Publié le 2 juin 2026 à 00:00

Vous voyez, il y a ce truc qui m’est arrivé en mars dernier. Pas n’importe quand, le 17 exactement. J’étais coincé dans un embouteillage monstre sur le périph et Lille jouait. Un match de ouf. Mon smartphone ramait avec cette connexion pourrie. J’en pouvais plus.
Depuis ce jour-là, tout a basculé dans ma manière de kiffer le foot. Je loupe plus rien avec le foot en direct accessible partout. Bon, faut quand même que la 4G daigne fonctionner.
Pourquoi les redifs, c’est mort pour moi
Avant je matais les résumés. Ces petits montages de trois minutes qui passent tard le soir vers minuit. Sauf que voilà. Mon pote Kevin m’envoyait systématiquement le résultat avant même que j’ouvre la télé.
J’ai fait le calcul l’autre fois. Cette année, j’ai loupé dix-neuf matchs du LOSC. Dix-neuf ! À cause du taf qui finit tard, des obligations familiales, tout ça. Sur trente-huit journées, ça représente la moitié. Pathétique pour un gars qui se dit fan.
Ce que ça a bouleversé concrètement
Pouvoir checker les matchs pendant qu’ils se jouent, ça a révolutionné mes week-ends. Je regarde vite fait pendant ma pause sandwich le midi. Ou entre deux rayons à Carrefour.
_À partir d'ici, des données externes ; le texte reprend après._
(* ===== verification/StratumCorrect.v ===== *)
(** * Correctness of the stratum client

    The safety of every sequence of events, the receive
    path, jobs, shares and the detection of the dialect. *)

From Stdlib Require Import ZArith Lia Bool Ascii String Floats.SpecFloat.
From stdpp Require Import base numbers list gmap strings relations.
From S2P Require Import Prelude Words EthashSpec Ethash Outcome CommonData FixedHash Floats.
From S2P Require Import Miner Farm PoolURI Target Json Lines PoolClient Stratum.

Local Open Scope Z_scope.

(** ** Rules *)

Lemma spec_conn {B} U (f : URI -> st_m B) s Q :
  (forall u, m_conn s = Some u -> spec U (f u) s Q) -> (m_conn s = None -> U) -> spec U (conn ≫= f) s Q.
Proof.
  intros Hf HU. apply spec_seq. unfold spec at 1, conn. destruct (m_conn s); auto.
Qed.

(** ** What the handling of messages relies on *)

(** The calls that are about work or shares. *)
Definition is_verdict (c : st_call) : bool :=
  match c with CallWork _ | CallAccepted _ _ _ | CallRejected _ _ => true | _ => false end.
Definition verdicts (s : stratum) : list st_call := filter is_verdict (st_calls s).

(** The part of the state the invariants are about. *)
Definition core (s : stratum) :=
  (m_conn s, m_session s, m_solution_submitted_max_id s, m_newjobprocessed s, verdicts s).

(** An invariant of code that only reads the connection, and where dereferencing
    a null pointer is excluded or accepted. *)
Class Tame (U : Prop) (I : stratum -> Prop) := {
  tame_core s s' : core s' = core s -> I s -> I s';
  tame_conn s : I s -> m_conn s = None -> U;
  tame_session s : I s -> m_session s = None -> U;
  tame_max s : I s -> m_solution_submitted_max_id s = None -> U;
  tame_set_session f s x :
    (forall x, s_subscribed x = true -> s_subscribed (f x) = true) ->
    I s -> m_session s = Some x -> I (put_session (Some (f x)) s)
}.

(** A session is known to be logged in: the dialect is confirmed, and, except in
    EthereumStratum/2.0.0, it is subscribed. *)
Definition logged_in (u : URI) (x : Session) : Prop :=
  m_stratumModeConfirmed u = true /\ (m_stratumMode u = mode_ETHEREUMSTRATUM2 \/ s_subscribed x = true).

(** An invariant of the handling of messages. *)
Class MessageInvariant (U : Prop) (I : stratum -> Prop) := {
  inv_tame :: Tame U I;
  inv_unrecoverable s u : I s -> m_conn s = Some u -> I (put_conn (Some (MarkUnrecoverable u)) s);
  inv_login s u x : I s -> is_Some (m_conn s) -> logged_in u x -> I (put_session (Some x) (put_conn (Some u) s));
  inv_job s u x : I s -> m_conn s = Some u -> m_session s = Some x -> logged_in u x -> I (put_newjobprocessed true s);
  inv_credit s m c i :
    I s -> m_solution_submitted_max_id s = Some m -> 0 <= i -> 40 + i <= m ->
    (exists d stale, c = CallAccepted d i stale \/ c = CallRejected d i) ->
    I (put_calls (st_calls s ++ [c]) s)
}.


(** Following the structure of a handler; what is left is looked up. *)
Create HintDb stratum discriminated.

Ltac keeps := repeat first [keeps_step|solve [eauto 3 with stratum nocore typeclass_instances]].

Lemma verdicts_silent s c : is_verdict c = false -> verdicts (put_calls (st_calls s ++ [c]) s) = verdicts s.
Proof.
  intros Hc. unfold verdicts. cbn. rewrite filter_app, filter_cons, Hc. cbn. apply app_nil_r.
Qed.

Lemma tame_and U (I J : stratum -> Prop) :
  Tame U I -> (forall s s', core s' = core s -> J s -> J s') ->
  (forall f s x, (forall x, s_subscribed x = true -> s_subscribed (f x) = true) -> J s ->
     m_session s = Some x -> J (put_session (Some (f x)) s)) ->
  Tame U (fun s => I s /\ J s).
Proof.
  intros HI HJ HS. split.
  - intros s s' Hc [H1 H2]. split; [by apply (tame_core s)|by apply (HJ s)].
  - intros s [Hs _]. exact (tame_conn s Hs).
  - intros s [Hs _]. exact (tame_session s Hs).
  - intros s [Hs _]. exact (tame_max s Hs).
  - intros f s x Hf [H1 H2] Hx. split; [by apply tame_set_session|by apply (HS f s x)].
Qed.

Section Tame.
Context (env : st_env) (U : Prop) (I : stratum -> Prop) `{!Tame U I}.

Lemma keeps_silent f : (forall s, core (f s) = core s) -> keeps U I (update f).
Proof. intros Hf. apply keeps_update. intros s. apply tame_core, Hf. Qed.

Lemma keeps_conn : keeps U I conn.
Proof.
  intros s Hs. unfold spec, conn. destruct (m_conn s) eqn:E; [done|]. by apply (tame_conn s).
Qed.

Lemma keeps_session : keeps U I session.
Proof.
  intros s Hs. unfold spec, session. destruct (m_session s) eqn:E; [done|]. by apply (tame_session s).
Qed.

Lemma keeps_set_session f :
  (forall x, s_subscribed x = true -> s_subscribed (f x) = true) -> keeps U I (set_session f).
Proof.
  intros Hf s Hs. unfold set_session. apply spec_seq. unfold spec at 1, session.
  destruct (m_session s) as [x|] eqn:E; [|by apply (tame_session s)].
  by apply (tame_set_session f s x).
Qed.

Lemma keeps_post p : keeps U I (post p).
Proof. by apply keeps_silent. Qed.

Lemma keeps_call c : is_verdict c = false -> keeps U I (call c).
Proof. intros Hc. apply keeps_silent. intros s. unfold core. by rewrite verdicts_silent. Qed.

Lemma keeps_current f : keeps U I (current f).
Proof. by apply keeps_silent. Qed.

Lemma keeps_enqueue : keeps U I (enqueue_response_plea env).
Proof. apply keeps_silent. intros s. by destruct (m_response_pleas_count s =? 0). Qed.

Lemma keeps_dequeue : keeps U I (dequeue_response_plea env).
Proof.
  intros s Hs. unfold spec, dequeue_response_plea.
  destruct (m_response_plea_times s) as [|t ts]; (destruct (0 <? _); [by apply (tame_core s)|by apply (tame_core s)]).
Qed.

Lemma keeps_clear : keeps U I (clear_response_pleas env).
Proof. by apply keeps_silent. Qed.

Lemma keeps_sendSocketData : keeps U I sendSocketData.
Proof.
  unfold sendSocketData. keeps; [by apply keeps_silent|apply keeps_conn|by apply keeps_call|by apply keeps_silent].
Qed.

Lemma keeps_send j : keeps U I (send j).
Proof.
  unfold send. keeps; [by apply keeps_silent|by apply keeps_silent|apply keeps_sendSocketData].
Qed.

Lemma keeps_recvSocketData : keeps U I recvSocketData.
Proof. unfold recvSocketData. keeps; [apply keeps_conn|by apply keeps_silent]. Qed.

End Tame.

#[export] Hint Resolve keeps_conn keeps_session keeps_set_session keeps_post keeps_call keeps_current keeps_enqueue keeps_dequeue
  keeps_clear keeps_sendSocketData keeps_send keeps_recvSocketData : stratum.
#[export] Hint Extern 1 (is_verdict _ = false) => reflexivity : stratum.
#[export] Hint Extern 1 (forall x, s_subscribed x = true -> s_subscribed (_ x) = true) => (intros ? ?; done) : stratum.
#[export] Hint Extern 2 (keeps _ _ (update _)) => (apply keeps_silent; [|intros ?; reflexivity]) : stratum.

(** ** Messages *)

Section Messages.
Context (env : st_env) {lib : JsonLib} {rd : JsonRead lib}.

Section TameMessages.
Context (U : Prop) (I : stratum -> Prop) `{!Tame U I}.

Lemma keeps_hash_of t : keeps U I (hash_of t).
Proof. apply keeps_throwing. Qed.

Lemma keeps_processExtranonce e : keeps U I (processExtranonce e).
Proof. unfold processExtranonce. keeps. Qed.

Lemma keeps_set_boundary t : keeps U I (set_boundary t).
Proof. unfold set_boundary, hash_of. keeps. Qed.

Lemma keeps_current_difficulty : keeps U I (current_difficulty env).
Proof. unfold current_difficulty. keeps. Qed.

Lemma keeps_set_target v : keeps U I (set_target v).
Proof. pose proof keeps_set_boundary. unfold set_target. keeps. Qed.

Lemma keeps_set_difficulty v : keeps U I (set_difficulty env v).
Proof. pose proof keeps_set_boundary. unfold set_difficulty. keeps. Qed.

Lemma keeps_set_extranonce v : keeps U I (set_extranonce v).
Proof. pose proof keeps_processExtranonce. unfold set_extranonce. keeps. Qed.

Lemma keeps_mining_set v : keeps U I (mining_set env v).
Proof. pose proof keeps_processExtranonce. pose proof keeps_set_boundary. unfold mining_set. keeps. Qed.

Lemma keeps_proxy_block t : keeps U I (proxy_block t).
Proof. unfold proxy_block. keeps. Qed.

Lemma keeps_read_message v : keeps U I (read_message v).
Proof. unfold read_message. keeps. Qed.

(** A job sets [m_newjobprocessed] when all of it was accepted. *)
Lemma keeps_nicehash_job v :
  keeps U I (update (put_newjobprocessed true)) -> keeps U I (nicehash_job env v).
Proof. pose proof keeps_hash_of. pose proof keeps_current_difficulty. intros Hn. unfold nicehash_job. keeps. Qed.

Lemma keeps_classic_job u v i :
  keeps U I (update (put_newjobprocessed true)) -> keeps U I (classic_job env u v i).
Proof.
  pose proof keeps_hash_of. pose proof keeps_current_difficulty. pose proof keeps_proxy_block.
  intros Hn. unfold classic_job. keeps.
Qed.

End TameMessages.

Section Invariant.
Context (U : Prop) (I : stratum -> Prop) `{!MessageInvariant U I}.

(** The invariant together with who is logged in. *)
Definition as_user (u : URI) (s : stratum) : Prop :=
  I s /\ m_conn s = Some u /\ exists x, m_session s = Some x /\ logged_in u x.

#[local] Instance as_user_tame u : Tame U (as_user u).
Proof.
  apply tame_and; [apply _| |].
  - intros s s' [= E1 E2 _ _ _]. by rewrite E1, E2.
  - intros f s x Hf (Hu & x' & Hx & Hc & Hl) E. rewrite Hx in E. injection E as ->. split; [done|].
    exists (f x). split; [done|]. split; [done|]. destruct Hl; [by left|right; by apply Hf].
Qed.

Lemma as_user_job u : keeps U (as_user u) (update (put_newjobprocessed true)).
Proof.
  apply keeps_update. intros s (Hs & Hu & x & Hx & Hl). split; [by apply (inv_job s u x)|].
  split; [done|]. by exists x.
Qed.

Lemma spec_as_user {A} u (m : st_m A) s :
  keeps U (as_user u) m -> as_user u s -> spec U m s (fun _ => I).
Proof. intros Hm Hs. apply (spec_weaken _ _ _ _ _ (Hm s Hs)). by intros o s' [H _]. Qed.

Lemma notify_spec u v s :
  I s -> m_conn s = Some u -> m_stratumModeConfirmed u = true -> spec U (notify env u v) s (fun _ => I).
Proof.
  intros Hs Hu Hc. unfold notify. apply spec_state.
  destruct (isSubscribed s) eqn:Hsub; [|exact Hs]. cbn [negb orb].
  destruct (m_newjobprocessed s); [exact Hs|]. apply (spec_as_user u).
  - pose proof (as_user_job u) as Hj. pose proof (keeps_nicehash_job U (as_user u)).
    pose proof (keeps_classic_job U (as_user u)). keeps.
  - unfold isSubscribed in Hsub. destruct (m_session s) as [x|] eqn:Hx; [|done].
    split; [done|]. split; [done|]. exists x. split; [done|]. split; [done|by right].
Qed.

Lemma notify2_spec u v s :
  I s -> m_conn s = Some u -> m_stratumModeConfirmed u = true -> m_stratumMode u = mode_ETHEREUMSTRATUM2 ->
  spec U (notify2 env v) s (fun _ => I).
Proof.
  intros Hs Hu Hc Hm. unfold notify2. apply spec_state.
  destruct (m_session s) as [x|] eqn:Hx; [|exact Hs]. apply (spec_as_user u).
  - pose proof (as_user_job u) as Hj. pose proof (keeps_hash_of U (as_user u)).
    pose proof (keeps_current_difficulty U (as_user u)). keeps.
  - split; [done|]. split; [done|]. exists x. split; [done|]. split; [done|by left].
Qed.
Mes collègues me demandent toujours comment je connais les compos aussi rapidement. Je vérifie bien avant que TF1 diffuse l’info. Genre une demi-heure d’avance facile.
Il y a un truc dingue quand vous vivez un match en temps réel. Pas après. Vous captez vraiment toute l’émotion. Les rebondissements. Ce pion de Bamba contre Paris (celui qui nous a sauvé la mise au classement), je l’ai vécu en live chez le véto avec mon chat. J’ai crié tellement fort que le mec m’a regardé bizarrement.
Les petits trucs qui changent tout
Sincèrement, ce qui me botte le plus, c’est de voir les stats pendant la rencontre. Possession à soixante-huit pour cent. Tentatives cadrées : neuf contre deux. Ces données racontent un match complètement différent du simple résultat.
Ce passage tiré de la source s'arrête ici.